=== What to produce ===
Reproduce precisely the lines of the listing below, starting with the line that contains "Definition numeral (number" and stopping after the line that contains "strings_more w1 s"; include nothing else.

=== Provided data ===
BEGIN

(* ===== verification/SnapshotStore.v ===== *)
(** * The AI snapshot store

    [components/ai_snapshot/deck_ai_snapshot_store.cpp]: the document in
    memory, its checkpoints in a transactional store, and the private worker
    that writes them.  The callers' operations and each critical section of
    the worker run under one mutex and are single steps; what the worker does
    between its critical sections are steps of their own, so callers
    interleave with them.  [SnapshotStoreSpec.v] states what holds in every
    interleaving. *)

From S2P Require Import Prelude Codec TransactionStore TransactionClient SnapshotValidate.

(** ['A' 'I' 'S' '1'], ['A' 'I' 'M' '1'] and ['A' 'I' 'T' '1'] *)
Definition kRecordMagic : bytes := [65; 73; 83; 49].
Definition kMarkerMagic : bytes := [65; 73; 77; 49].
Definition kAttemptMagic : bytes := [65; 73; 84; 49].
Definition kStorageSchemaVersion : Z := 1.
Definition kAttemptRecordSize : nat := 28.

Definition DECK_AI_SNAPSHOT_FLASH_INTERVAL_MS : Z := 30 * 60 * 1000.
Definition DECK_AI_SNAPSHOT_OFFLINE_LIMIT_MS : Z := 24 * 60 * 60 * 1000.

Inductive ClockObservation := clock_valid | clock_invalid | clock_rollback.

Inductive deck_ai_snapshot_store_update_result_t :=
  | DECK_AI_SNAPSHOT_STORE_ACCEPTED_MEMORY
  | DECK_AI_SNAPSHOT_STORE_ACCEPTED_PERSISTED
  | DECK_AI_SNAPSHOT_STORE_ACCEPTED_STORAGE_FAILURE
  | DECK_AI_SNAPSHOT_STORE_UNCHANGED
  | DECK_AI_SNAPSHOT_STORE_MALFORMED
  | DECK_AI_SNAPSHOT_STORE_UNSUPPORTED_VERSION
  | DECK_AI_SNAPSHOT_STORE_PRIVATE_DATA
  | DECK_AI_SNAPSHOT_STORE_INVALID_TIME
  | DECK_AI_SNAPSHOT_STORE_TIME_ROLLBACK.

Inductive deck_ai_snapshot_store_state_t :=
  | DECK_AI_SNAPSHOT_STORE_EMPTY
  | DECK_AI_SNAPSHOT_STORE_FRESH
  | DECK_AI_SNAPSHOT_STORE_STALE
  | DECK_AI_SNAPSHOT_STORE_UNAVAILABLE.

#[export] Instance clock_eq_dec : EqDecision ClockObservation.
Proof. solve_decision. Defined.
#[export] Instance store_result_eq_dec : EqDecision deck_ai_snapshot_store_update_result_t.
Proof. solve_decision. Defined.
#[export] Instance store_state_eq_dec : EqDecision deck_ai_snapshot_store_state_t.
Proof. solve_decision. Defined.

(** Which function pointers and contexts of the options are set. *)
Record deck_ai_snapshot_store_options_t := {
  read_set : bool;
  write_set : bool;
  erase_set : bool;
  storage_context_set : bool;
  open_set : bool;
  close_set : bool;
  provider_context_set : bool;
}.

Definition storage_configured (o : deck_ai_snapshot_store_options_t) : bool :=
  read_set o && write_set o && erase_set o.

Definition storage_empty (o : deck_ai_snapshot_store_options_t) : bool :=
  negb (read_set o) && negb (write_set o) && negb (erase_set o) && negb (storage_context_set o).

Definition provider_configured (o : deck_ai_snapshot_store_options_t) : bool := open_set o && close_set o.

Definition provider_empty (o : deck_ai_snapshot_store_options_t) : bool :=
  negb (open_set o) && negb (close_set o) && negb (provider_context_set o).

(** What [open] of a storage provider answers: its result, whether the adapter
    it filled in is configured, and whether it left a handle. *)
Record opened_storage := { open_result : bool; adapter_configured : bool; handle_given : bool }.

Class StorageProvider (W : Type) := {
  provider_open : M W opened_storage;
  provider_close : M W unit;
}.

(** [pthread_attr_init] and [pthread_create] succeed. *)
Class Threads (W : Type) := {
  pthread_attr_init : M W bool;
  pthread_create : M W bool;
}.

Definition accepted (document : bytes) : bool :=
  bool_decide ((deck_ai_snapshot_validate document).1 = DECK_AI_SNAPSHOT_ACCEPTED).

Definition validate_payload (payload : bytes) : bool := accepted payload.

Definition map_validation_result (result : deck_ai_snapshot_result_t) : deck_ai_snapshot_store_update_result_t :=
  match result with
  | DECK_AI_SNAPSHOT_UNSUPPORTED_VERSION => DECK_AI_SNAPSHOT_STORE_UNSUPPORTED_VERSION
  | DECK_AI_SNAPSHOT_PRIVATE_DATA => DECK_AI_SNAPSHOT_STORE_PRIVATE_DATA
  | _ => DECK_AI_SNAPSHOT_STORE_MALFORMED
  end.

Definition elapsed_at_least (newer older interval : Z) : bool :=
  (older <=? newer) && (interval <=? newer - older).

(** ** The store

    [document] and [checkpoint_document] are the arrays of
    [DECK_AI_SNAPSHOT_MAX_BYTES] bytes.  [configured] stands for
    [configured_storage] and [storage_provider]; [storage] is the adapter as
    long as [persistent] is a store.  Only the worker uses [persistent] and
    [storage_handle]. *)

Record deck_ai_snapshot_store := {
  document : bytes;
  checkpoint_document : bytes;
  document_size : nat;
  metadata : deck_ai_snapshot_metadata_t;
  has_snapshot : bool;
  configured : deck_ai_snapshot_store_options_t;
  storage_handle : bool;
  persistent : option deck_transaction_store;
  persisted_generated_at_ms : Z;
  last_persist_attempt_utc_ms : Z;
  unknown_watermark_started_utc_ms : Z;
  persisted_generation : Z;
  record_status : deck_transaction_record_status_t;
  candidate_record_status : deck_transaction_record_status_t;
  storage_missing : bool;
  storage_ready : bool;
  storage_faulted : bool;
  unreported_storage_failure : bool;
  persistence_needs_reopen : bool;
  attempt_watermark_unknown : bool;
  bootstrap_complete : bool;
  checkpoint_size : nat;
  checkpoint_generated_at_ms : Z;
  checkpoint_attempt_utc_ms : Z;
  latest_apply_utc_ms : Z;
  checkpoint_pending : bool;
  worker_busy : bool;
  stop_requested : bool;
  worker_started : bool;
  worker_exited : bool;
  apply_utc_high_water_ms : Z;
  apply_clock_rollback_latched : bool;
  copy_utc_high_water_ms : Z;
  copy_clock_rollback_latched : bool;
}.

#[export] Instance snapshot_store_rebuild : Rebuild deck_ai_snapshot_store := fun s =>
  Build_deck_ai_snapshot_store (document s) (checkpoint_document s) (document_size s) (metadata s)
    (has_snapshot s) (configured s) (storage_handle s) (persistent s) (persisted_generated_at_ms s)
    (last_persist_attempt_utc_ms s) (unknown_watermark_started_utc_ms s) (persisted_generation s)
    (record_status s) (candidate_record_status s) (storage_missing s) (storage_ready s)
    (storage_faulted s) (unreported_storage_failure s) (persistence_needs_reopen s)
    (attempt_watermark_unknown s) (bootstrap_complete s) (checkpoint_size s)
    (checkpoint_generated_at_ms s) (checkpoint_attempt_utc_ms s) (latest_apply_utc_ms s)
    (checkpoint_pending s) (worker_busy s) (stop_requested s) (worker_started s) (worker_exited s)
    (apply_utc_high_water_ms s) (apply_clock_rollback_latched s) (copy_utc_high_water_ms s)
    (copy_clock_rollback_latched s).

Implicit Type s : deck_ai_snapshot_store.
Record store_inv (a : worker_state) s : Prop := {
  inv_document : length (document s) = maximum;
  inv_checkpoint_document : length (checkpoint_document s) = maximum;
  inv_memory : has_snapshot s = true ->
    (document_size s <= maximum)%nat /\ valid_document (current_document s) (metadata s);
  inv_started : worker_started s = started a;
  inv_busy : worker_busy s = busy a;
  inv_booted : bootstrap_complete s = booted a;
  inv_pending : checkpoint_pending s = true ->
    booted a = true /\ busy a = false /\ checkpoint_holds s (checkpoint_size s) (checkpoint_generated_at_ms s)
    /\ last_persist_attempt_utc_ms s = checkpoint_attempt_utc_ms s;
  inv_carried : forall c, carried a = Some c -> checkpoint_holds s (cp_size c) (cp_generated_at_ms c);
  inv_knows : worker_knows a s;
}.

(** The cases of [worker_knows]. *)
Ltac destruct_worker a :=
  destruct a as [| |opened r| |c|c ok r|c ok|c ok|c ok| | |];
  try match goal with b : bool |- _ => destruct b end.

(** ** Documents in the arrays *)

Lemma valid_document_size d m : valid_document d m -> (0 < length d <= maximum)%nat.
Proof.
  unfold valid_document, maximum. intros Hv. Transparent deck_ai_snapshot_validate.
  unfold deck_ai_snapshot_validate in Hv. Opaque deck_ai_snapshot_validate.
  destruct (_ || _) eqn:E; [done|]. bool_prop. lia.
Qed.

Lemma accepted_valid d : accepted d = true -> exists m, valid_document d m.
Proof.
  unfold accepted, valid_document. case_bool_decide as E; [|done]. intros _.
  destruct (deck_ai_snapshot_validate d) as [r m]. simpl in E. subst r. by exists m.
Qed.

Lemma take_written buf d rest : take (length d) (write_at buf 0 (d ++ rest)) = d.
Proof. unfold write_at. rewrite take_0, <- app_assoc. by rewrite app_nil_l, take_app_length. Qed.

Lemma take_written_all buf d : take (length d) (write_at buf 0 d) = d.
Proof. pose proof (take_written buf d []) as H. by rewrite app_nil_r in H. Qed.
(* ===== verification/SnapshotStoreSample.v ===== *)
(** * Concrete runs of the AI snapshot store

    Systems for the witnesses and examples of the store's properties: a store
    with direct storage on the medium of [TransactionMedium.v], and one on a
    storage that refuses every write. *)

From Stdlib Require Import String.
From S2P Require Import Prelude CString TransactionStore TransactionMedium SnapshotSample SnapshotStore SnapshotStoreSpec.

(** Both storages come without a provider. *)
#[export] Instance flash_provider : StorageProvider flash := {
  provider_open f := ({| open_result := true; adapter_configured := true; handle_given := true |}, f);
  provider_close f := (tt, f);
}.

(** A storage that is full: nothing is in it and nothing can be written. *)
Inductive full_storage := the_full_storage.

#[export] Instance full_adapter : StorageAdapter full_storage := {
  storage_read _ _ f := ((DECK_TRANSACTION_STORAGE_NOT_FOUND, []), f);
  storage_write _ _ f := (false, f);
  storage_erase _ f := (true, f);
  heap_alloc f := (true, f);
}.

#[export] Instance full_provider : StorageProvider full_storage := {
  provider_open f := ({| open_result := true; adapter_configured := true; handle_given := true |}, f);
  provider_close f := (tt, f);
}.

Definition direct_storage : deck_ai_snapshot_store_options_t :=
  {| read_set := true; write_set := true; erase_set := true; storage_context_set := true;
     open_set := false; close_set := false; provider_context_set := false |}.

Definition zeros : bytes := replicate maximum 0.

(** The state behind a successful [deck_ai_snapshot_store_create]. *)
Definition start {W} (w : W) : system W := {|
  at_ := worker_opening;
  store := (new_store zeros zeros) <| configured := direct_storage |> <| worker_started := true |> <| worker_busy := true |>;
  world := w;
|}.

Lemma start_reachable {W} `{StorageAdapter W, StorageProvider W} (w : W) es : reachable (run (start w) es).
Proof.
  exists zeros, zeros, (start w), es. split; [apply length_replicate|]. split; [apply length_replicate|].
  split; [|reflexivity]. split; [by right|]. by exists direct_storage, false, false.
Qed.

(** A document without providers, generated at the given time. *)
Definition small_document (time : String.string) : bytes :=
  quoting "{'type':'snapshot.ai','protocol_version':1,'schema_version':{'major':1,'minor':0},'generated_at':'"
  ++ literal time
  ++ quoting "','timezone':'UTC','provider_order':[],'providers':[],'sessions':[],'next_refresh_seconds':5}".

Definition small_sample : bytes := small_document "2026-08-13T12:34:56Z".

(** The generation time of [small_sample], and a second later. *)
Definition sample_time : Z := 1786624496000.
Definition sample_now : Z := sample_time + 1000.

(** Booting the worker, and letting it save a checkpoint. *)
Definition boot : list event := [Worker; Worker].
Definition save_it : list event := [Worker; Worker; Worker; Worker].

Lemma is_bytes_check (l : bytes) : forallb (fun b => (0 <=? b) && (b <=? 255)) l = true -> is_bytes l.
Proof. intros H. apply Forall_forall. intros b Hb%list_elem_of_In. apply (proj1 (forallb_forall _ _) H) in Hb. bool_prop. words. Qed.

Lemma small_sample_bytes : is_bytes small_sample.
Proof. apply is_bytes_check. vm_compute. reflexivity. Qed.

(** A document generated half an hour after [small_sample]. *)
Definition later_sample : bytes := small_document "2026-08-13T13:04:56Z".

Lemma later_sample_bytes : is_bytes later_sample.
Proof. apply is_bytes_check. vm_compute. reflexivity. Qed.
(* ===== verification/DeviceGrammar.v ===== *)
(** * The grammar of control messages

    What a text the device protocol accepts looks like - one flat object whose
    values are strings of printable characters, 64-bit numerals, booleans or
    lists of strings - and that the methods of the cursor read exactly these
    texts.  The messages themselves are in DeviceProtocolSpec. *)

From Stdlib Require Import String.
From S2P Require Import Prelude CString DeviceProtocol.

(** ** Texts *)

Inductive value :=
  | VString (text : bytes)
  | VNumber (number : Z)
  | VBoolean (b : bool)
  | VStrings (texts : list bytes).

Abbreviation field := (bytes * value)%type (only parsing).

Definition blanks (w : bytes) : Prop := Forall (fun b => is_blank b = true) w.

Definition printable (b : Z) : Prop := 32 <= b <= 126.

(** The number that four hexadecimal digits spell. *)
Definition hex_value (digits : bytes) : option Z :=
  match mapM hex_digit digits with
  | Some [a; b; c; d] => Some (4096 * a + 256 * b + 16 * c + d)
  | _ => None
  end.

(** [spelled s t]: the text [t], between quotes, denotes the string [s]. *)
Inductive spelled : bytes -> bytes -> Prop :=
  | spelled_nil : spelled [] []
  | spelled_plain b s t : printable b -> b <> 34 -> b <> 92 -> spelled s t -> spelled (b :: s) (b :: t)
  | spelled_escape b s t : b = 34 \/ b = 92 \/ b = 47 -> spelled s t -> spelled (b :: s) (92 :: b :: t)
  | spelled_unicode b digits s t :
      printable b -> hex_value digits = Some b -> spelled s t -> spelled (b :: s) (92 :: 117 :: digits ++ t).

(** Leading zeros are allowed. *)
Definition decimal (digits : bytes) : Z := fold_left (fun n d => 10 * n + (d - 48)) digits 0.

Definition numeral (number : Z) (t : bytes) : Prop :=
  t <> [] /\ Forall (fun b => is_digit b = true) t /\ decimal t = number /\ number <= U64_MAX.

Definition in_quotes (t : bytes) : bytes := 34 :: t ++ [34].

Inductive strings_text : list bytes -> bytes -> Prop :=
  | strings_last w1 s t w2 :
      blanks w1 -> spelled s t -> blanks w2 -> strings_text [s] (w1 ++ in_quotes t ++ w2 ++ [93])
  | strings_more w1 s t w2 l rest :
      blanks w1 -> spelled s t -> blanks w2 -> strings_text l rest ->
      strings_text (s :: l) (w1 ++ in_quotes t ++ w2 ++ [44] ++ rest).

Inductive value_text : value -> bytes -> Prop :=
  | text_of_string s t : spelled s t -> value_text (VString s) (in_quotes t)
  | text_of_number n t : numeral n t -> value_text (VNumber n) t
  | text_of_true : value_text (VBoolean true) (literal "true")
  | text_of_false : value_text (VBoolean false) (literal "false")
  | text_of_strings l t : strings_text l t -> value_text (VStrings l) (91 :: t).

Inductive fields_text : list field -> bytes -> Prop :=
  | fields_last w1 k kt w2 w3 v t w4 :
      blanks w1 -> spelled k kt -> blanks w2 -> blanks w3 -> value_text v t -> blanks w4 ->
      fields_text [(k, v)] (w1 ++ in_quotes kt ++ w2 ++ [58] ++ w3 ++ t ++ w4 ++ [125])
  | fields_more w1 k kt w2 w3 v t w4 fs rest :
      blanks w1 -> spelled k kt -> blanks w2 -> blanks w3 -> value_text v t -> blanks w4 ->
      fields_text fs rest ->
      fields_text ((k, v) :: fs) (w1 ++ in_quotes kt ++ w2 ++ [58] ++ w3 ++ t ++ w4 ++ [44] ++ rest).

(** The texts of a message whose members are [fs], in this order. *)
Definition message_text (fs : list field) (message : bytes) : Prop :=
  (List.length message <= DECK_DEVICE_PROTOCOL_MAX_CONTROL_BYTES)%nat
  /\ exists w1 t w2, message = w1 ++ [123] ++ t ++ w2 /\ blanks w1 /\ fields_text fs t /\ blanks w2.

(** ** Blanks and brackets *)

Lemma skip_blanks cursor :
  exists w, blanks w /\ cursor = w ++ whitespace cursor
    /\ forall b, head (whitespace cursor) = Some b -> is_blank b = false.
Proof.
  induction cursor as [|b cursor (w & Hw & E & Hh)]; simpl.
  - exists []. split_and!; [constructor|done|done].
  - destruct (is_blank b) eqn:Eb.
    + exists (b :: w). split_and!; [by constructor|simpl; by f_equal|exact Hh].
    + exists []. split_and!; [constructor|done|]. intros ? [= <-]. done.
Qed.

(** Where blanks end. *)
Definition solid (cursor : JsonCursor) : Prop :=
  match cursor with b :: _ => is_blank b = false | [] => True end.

END

=== Your response ===
Definition numeral (number : Z) (t : bytes) : Prop :=
  t <> [] /\ Forall (fun b => is_digit b = true) t /\ decimal t = number /\ number <= U64_MAX.

Definition in_quotes (t : bytes) : bytes := 34 :: t ++ [34].

Inductive strings_text : list bytes -> bytes -> Prop :=
  | strings_last w1 s t w2 :
      blanks w1 -> spelled s t -> blanks w2 -> strings_text [s] (w1 ++ in_quotes t ++ w2 ++ [93])
  | strings_more w1 s t w2 l rest :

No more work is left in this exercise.